What you are asked to do ->
Your job is to set down the stretch of entries that opens with the line containing "wf_value x = true -> Forall (fun" and closes with the line containing "induction l as". Keep both end lines, copy each exactly, and add nothing.

The data ->
- - - - -

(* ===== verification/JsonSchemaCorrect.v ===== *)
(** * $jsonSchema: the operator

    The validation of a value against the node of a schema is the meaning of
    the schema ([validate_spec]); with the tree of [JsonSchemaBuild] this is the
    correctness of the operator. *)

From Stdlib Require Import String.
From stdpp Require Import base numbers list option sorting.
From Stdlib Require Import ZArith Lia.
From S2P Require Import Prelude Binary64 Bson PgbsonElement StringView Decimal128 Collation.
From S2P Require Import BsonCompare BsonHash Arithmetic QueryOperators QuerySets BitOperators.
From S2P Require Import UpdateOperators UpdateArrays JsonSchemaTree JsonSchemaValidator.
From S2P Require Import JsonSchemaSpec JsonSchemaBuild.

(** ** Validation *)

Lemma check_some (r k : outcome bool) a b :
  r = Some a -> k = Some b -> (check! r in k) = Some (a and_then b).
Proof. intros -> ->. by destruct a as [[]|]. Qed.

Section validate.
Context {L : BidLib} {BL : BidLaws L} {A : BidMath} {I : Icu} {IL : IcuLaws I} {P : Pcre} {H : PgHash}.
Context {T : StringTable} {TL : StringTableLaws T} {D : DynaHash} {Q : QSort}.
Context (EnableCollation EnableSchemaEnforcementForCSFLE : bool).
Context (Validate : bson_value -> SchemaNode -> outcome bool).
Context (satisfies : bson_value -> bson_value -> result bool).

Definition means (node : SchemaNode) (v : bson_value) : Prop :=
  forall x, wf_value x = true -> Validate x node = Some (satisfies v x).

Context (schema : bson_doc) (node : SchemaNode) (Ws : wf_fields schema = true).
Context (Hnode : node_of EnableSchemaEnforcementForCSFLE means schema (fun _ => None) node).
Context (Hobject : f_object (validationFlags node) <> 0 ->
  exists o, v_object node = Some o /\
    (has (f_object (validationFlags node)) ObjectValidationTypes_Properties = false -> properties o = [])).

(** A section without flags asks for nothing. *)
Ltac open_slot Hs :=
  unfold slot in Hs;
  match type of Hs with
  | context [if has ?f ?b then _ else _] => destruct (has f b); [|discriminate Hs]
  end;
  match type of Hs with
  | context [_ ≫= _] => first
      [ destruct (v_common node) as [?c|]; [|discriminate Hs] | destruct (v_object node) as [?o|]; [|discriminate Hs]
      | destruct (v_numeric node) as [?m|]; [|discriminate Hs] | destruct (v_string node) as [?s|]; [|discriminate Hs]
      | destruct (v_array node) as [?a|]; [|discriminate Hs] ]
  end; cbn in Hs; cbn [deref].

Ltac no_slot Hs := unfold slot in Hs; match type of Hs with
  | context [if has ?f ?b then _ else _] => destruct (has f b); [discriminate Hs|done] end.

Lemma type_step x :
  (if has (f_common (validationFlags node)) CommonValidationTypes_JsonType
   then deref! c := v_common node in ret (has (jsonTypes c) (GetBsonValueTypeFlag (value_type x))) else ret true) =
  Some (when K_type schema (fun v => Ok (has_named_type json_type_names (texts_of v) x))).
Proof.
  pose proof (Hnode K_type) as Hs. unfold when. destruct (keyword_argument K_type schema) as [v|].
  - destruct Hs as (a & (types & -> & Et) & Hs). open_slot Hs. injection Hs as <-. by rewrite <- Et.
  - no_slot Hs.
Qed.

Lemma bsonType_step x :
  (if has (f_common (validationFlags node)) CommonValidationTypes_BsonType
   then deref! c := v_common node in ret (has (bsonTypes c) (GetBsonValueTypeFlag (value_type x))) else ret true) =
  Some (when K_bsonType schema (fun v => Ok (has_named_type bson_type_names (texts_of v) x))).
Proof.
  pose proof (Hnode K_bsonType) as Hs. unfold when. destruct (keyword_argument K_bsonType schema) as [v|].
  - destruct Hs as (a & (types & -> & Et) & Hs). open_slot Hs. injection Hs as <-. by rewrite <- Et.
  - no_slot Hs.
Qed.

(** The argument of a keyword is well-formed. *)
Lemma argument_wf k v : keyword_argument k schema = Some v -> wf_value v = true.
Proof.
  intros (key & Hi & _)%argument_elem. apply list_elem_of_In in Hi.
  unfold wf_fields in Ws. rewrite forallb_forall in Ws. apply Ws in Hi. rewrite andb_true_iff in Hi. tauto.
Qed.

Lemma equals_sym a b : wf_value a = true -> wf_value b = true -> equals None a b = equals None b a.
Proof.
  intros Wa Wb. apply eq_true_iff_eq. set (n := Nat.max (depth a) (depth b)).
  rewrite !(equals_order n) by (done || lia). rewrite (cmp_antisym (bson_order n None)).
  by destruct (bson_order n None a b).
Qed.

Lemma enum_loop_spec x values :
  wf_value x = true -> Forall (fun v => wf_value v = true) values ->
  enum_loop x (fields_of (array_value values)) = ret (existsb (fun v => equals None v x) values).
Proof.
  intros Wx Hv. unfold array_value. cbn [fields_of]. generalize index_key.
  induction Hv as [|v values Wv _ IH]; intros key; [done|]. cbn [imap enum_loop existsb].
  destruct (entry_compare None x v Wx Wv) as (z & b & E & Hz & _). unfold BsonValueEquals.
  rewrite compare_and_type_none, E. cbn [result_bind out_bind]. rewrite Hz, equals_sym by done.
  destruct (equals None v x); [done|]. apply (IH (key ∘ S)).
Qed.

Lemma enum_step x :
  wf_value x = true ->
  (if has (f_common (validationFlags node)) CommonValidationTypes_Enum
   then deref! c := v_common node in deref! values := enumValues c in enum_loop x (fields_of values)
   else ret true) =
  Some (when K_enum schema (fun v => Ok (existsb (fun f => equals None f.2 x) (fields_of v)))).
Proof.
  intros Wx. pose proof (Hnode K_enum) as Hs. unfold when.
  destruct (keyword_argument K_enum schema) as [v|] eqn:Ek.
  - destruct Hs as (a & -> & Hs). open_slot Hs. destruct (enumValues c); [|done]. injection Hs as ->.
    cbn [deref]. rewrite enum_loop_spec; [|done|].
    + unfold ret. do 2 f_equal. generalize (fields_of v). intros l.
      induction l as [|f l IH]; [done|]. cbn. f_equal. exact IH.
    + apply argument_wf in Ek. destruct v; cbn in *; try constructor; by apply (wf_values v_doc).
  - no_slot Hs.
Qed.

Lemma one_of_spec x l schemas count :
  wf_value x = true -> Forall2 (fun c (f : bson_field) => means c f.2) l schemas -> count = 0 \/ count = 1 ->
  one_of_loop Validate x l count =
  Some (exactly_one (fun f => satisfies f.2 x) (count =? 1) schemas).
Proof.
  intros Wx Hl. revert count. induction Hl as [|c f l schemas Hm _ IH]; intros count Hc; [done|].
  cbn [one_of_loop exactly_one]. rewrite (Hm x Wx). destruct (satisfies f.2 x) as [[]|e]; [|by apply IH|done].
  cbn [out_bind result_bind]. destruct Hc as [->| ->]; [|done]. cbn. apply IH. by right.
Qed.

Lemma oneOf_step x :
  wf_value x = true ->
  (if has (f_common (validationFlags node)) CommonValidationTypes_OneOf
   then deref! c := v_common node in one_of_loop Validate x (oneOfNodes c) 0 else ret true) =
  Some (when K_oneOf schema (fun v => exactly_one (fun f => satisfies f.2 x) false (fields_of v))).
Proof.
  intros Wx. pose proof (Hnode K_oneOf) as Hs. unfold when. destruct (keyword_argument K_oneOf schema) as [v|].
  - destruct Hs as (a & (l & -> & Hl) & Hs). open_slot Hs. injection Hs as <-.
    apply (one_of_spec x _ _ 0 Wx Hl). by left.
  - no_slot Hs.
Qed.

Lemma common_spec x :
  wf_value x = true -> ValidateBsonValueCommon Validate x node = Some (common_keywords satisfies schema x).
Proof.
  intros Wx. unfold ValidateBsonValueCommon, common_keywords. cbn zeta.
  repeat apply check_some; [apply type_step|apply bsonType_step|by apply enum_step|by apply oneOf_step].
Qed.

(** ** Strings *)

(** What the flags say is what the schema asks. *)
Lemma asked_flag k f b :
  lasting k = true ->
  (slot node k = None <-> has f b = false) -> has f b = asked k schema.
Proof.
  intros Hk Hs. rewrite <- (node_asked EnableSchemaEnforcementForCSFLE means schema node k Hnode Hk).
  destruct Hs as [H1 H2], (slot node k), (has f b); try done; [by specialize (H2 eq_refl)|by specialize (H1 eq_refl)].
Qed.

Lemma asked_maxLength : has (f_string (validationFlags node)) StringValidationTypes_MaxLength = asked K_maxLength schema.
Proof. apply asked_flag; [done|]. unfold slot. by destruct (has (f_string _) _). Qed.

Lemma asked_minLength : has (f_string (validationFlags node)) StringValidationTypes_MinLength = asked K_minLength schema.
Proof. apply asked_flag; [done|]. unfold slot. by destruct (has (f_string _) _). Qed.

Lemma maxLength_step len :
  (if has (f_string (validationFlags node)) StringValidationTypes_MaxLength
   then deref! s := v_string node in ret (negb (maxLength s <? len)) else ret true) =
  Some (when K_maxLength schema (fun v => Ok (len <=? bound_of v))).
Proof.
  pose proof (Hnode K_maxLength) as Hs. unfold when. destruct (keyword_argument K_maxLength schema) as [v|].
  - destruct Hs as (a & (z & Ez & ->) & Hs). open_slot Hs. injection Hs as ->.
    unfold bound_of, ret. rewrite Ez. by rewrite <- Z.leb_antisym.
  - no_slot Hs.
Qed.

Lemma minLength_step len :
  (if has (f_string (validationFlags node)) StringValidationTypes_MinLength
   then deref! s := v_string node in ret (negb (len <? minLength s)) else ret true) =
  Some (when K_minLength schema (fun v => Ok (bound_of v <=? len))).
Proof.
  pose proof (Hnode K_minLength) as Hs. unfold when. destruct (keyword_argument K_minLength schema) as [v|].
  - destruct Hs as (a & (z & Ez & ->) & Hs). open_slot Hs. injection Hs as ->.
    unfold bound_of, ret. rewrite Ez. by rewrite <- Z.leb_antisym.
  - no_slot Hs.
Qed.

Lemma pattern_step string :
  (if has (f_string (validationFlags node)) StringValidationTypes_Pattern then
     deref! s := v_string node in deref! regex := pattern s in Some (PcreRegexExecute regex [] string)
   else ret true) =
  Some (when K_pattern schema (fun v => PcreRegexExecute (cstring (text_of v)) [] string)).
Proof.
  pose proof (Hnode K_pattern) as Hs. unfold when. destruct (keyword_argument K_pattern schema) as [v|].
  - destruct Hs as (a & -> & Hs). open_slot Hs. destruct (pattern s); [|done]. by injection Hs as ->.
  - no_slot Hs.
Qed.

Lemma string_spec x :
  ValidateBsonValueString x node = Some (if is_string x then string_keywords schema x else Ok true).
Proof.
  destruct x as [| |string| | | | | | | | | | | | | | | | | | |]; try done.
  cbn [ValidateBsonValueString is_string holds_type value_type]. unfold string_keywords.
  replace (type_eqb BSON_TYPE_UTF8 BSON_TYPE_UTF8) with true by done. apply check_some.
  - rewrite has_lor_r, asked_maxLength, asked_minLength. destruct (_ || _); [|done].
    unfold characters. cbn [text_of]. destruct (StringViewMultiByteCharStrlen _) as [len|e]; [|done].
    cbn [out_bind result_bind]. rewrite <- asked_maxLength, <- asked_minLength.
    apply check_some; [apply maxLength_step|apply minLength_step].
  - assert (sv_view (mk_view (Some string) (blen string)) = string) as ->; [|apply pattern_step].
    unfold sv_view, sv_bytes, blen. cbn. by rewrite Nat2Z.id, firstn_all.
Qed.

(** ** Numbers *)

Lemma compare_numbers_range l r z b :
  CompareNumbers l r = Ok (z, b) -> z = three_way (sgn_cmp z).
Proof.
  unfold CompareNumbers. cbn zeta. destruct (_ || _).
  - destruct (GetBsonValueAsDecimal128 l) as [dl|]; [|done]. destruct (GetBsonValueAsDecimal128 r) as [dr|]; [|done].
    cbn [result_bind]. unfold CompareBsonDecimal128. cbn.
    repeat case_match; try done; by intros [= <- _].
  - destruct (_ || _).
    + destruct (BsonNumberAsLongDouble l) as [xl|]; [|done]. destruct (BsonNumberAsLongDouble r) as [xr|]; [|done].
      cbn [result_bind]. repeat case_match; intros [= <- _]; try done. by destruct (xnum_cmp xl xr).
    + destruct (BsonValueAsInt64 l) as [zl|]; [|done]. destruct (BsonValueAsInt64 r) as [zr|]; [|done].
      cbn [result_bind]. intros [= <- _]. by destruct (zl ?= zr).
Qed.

- - - - -

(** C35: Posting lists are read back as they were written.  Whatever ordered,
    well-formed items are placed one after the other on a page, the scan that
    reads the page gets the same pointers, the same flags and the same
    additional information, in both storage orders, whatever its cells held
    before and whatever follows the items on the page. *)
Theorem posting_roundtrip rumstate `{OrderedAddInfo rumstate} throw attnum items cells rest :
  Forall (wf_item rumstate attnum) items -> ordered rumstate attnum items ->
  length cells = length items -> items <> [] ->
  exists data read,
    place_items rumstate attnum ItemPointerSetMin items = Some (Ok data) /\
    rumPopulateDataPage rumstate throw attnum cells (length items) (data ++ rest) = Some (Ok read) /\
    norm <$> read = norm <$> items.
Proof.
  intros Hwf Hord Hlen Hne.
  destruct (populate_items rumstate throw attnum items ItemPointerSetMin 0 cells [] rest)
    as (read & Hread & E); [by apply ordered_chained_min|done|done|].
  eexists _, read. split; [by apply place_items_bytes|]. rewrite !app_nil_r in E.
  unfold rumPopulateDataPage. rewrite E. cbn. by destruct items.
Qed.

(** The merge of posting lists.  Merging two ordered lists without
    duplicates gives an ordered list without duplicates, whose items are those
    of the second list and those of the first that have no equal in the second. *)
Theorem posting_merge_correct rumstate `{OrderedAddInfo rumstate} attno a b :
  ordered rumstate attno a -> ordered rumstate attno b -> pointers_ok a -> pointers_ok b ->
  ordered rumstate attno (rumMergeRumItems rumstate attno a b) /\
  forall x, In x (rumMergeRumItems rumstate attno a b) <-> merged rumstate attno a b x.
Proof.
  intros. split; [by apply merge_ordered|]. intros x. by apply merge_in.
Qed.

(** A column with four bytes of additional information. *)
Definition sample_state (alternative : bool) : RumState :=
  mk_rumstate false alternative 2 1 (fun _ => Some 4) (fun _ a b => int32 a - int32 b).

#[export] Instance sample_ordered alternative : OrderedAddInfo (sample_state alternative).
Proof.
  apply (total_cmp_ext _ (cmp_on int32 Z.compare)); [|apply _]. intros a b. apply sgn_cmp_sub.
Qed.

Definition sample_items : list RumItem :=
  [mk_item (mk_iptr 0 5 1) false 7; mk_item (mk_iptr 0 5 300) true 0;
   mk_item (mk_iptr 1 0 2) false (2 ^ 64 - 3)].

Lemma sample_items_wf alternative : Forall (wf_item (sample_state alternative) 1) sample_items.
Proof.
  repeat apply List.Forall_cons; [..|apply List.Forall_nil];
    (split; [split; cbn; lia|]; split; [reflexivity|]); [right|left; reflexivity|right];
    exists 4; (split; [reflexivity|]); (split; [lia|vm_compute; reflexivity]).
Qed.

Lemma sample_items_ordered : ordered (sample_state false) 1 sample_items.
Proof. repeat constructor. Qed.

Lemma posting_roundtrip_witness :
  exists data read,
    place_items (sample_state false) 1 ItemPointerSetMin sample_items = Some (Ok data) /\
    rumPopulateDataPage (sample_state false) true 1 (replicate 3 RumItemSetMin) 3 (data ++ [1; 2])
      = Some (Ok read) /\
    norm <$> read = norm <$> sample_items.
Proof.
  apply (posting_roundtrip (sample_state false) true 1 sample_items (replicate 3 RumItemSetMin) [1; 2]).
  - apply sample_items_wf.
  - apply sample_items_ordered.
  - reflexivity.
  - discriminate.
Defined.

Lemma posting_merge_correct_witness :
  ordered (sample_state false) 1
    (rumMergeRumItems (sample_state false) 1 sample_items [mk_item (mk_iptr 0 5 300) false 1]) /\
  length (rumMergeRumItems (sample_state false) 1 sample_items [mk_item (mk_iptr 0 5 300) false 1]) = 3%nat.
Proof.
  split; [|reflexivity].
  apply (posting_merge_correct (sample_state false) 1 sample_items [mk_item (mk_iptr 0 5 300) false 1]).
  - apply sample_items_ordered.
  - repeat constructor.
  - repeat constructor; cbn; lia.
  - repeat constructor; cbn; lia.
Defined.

- - - - -

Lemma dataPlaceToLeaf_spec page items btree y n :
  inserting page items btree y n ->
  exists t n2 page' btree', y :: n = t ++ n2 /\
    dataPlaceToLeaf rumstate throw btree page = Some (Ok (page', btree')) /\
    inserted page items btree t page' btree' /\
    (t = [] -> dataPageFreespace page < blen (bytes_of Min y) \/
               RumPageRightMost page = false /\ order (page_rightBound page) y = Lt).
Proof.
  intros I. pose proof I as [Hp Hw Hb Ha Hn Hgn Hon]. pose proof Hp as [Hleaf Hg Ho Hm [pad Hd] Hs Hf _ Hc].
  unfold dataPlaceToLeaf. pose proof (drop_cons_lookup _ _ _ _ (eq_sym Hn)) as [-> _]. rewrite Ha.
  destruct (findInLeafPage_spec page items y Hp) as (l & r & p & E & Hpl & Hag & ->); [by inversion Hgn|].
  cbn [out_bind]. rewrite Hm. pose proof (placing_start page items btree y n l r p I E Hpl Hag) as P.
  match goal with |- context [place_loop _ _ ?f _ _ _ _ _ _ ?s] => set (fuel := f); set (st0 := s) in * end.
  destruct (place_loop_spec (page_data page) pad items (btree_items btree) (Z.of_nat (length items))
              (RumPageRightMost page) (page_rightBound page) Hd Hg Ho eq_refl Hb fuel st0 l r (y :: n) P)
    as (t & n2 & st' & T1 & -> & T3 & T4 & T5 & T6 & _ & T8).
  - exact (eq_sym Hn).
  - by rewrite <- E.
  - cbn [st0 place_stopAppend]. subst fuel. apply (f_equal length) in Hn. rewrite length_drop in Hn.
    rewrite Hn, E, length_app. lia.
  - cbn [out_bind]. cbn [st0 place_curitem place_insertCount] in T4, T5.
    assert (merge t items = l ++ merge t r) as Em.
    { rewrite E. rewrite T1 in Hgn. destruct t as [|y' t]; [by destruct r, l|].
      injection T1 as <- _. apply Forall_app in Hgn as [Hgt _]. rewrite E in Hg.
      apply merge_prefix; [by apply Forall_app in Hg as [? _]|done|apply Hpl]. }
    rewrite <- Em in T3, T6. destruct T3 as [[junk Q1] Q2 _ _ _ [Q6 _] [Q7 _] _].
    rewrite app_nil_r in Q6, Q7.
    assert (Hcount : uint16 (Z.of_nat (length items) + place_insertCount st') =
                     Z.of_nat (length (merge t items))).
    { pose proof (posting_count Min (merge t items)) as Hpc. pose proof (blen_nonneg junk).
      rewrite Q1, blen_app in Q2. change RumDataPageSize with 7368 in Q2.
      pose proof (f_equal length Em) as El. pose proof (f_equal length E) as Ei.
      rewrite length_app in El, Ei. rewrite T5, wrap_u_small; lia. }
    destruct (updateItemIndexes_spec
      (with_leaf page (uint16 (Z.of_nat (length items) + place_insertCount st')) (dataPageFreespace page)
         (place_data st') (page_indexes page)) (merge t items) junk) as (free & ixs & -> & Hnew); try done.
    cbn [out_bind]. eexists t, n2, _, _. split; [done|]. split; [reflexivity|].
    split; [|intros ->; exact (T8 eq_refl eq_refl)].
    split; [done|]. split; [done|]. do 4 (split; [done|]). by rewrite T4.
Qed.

- - - - -

Expected answer ->
  wf_value x = true -> Forall (fun v => wf_value v = true) values ->
  enum_loop x (fields_of (array_value values)) = ret (existsb (fun v => equals None v x) values).
Proof.
  intros Wx Hv. unfold array_value. cbn [fields_of]. generalize index_key.
  induction Hv as [|v values Wv _ IH]; intros key; [done|]. cbn [imap enum_loop existsb].
  destruct (entry_compare None x v Wx Wv) as (z & b & E & Hz & _). unfold BsonValueEquals.
  rewrite compare_and_type_none, E. cbn [result_bind out_bind]. rewrite Hz, equals_sym by done.
  destruct (equals None v x); [done|]. apply (IH (key ∘ S)).
Qed.

Lemma enum_step x :
  wf_value x = true ->
  (if has (f_common (validationFlags node)) CommonValidationTypes_Enum
   then deref! c := v_common node in deref! values := enumValues c in enum_loop x (fields_of values)
   else ret true) =
  Some (when K_enum schema (fun v => Ok (existsb (fun f => equals None f.2 x) (fields_of v)))).
Proof.
  intros Wx. pose proof (Hnode K_enum) as Hs. unfold when.
  destruct (keyword_argument K_enum schema) as [v|] eqn:Ek.
  - destruct Hs as (a & -> & Hs). open_slot Hs. destruct (enumValues c); [|done]. injection Hs as ->.
    cbn [deref]. rewrite enum_loop_spec; [|done|].
    + unfold ret. do 2 f_equal. generalize (fields_of v). intros l.
      induction l as [|f l IH]; [done|]. cbn. f_equal. exact IH.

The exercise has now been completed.